[ENTRIES SUPPLIED — start]

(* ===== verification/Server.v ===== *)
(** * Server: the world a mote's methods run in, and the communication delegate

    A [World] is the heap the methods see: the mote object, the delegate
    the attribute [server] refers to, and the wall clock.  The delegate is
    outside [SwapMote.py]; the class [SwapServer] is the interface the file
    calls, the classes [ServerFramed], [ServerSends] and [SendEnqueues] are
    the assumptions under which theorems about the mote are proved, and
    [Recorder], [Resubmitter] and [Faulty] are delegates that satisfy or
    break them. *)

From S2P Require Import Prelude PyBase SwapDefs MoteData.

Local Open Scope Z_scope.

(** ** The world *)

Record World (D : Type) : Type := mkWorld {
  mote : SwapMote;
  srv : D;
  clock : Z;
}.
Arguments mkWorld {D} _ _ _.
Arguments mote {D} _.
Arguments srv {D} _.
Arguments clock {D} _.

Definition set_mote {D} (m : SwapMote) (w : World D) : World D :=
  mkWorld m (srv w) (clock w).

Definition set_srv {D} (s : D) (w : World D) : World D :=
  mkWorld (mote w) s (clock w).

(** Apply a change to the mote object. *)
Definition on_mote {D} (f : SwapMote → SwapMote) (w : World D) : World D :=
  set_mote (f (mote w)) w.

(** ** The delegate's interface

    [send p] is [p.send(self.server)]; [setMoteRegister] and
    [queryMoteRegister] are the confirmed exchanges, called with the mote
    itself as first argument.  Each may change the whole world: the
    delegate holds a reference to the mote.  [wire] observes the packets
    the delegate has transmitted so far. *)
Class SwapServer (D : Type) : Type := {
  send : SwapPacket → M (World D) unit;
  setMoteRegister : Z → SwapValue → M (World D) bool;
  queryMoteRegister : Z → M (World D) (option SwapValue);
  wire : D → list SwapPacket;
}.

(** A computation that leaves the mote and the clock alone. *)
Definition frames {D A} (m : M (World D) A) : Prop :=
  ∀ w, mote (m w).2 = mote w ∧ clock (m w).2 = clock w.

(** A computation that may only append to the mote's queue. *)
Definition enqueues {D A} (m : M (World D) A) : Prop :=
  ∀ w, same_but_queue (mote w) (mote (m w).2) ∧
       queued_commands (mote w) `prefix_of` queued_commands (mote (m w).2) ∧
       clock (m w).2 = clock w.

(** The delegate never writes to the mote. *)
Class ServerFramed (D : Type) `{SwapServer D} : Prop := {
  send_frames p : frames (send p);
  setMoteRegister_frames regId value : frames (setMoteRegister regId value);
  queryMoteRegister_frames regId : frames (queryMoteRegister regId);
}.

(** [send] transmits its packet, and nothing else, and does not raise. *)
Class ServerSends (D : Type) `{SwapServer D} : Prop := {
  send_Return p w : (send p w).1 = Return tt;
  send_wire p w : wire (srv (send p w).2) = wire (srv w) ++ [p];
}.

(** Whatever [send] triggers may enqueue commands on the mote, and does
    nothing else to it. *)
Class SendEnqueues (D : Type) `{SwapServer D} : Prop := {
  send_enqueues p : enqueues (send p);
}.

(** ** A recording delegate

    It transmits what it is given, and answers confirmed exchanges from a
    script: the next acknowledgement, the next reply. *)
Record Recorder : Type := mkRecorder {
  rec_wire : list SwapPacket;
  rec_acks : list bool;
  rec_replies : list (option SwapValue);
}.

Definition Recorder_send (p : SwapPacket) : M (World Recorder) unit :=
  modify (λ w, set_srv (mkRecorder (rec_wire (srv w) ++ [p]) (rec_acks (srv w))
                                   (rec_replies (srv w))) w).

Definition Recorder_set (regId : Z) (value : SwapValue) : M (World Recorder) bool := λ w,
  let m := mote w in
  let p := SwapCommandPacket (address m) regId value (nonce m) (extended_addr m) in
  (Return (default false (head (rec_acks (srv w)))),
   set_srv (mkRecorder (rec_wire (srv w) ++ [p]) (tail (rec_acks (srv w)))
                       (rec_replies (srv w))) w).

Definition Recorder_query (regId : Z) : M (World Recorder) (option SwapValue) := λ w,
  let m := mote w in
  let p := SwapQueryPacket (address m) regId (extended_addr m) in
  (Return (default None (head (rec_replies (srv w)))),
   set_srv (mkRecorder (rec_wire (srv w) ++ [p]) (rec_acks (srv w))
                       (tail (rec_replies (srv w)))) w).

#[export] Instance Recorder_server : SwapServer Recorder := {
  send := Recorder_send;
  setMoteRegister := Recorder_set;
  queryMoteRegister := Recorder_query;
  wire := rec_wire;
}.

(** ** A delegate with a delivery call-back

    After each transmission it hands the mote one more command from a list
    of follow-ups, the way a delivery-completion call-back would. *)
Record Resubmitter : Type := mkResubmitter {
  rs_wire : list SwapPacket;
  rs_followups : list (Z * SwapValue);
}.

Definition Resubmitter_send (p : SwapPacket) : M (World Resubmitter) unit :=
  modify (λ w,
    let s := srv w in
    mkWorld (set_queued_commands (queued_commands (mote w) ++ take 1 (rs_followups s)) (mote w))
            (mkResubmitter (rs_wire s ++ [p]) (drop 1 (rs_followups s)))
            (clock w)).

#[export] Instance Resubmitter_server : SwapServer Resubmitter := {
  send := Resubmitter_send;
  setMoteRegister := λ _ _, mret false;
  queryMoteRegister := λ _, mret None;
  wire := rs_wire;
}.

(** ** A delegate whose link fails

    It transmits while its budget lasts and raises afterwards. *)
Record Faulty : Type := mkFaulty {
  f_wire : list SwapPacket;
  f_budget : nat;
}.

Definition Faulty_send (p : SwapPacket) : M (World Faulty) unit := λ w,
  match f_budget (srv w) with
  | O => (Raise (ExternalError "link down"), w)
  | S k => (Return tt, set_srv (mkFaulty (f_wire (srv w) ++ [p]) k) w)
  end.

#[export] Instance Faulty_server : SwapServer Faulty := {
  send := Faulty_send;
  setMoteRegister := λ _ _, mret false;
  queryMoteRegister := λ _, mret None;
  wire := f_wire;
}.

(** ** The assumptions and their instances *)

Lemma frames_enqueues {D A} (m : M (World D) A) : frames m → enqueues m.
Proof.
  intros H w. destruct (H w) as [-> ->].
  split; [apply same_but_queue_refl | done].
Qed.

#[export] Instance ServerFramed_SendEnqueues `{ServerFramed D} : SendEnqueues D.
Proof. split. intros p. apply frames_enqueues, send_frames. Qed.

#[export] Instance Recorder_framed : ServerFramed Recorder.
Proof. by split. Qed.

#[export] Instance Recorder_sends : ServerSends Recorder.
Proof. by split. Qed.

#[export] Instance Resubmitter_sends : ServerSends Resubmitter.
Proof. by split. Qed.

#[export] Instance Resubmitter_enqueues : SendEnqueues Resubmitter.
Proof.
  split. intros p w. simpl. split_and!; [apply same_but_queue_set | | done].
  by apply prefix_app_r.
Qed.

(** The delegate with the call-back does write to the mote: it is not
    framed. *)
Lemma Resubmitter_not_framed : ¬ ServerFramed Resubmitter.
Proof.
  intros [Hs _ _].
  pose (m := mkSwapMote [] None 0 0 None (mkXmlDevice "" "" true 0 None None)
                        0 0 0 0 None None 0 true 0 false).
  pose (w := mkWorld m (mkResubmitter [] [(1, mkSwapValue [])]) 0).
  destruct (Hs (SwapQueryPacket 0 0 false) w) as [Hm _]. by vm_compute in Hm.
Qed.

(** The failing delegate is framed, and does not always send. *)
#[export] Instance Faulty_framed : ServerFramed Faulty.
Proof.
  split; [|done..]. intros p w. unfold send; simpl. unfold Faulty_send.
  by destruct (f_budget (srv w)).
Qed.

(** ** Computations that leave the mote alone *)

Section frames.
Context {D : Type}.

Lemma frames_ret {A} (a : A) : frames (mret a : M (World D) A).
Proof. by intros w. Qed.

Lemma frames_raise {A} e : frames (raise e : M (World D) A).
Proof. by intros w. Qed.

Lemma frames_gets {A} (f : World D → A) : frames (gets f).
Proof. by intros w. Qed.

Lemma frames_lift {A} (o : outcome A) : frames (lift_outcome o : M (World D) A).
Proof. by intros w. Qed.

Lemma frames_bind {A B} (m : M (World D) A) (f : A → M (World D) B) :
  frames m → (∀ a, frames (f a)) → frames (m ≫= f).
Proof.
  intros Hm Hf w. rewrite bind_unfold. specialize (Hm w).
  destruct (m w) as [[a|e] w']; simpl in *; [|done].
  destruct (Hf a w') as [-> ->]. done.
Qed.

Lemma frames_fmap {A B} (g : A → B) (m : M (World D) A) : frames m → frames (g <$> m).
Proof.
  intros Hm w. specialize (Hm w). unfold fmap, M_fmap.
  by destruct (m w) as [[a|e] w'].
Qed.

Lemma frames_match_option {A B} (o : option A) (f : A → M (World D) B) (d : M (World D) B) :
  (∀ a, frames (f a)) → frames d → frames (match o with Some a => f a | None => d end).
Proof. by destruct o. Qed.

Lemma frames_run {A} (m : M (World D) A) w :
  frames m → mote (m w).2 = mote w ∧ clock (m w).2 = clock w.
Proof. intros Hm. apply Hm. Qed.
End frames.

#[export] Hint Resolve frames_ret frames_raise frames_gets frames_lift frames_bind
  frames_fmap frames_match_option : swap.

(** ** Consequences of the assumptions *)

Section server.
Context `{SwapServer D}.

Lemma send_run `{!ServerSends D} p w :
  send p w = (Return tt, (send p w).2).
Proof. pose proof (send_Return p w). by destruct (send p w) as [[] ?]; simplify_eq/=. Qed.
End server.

[ENTRIES SUPPLIED — finish]

● WORK TASK
Which of the lines above hold the string "true"? Copy each one.

● SOLVED EXERCISE
  pose (m := mkSwapMote [] None 0 0 None (mkXmlDevice "" "" true 0 None None)
                        0 0 0 0 None None 0 true 0 false).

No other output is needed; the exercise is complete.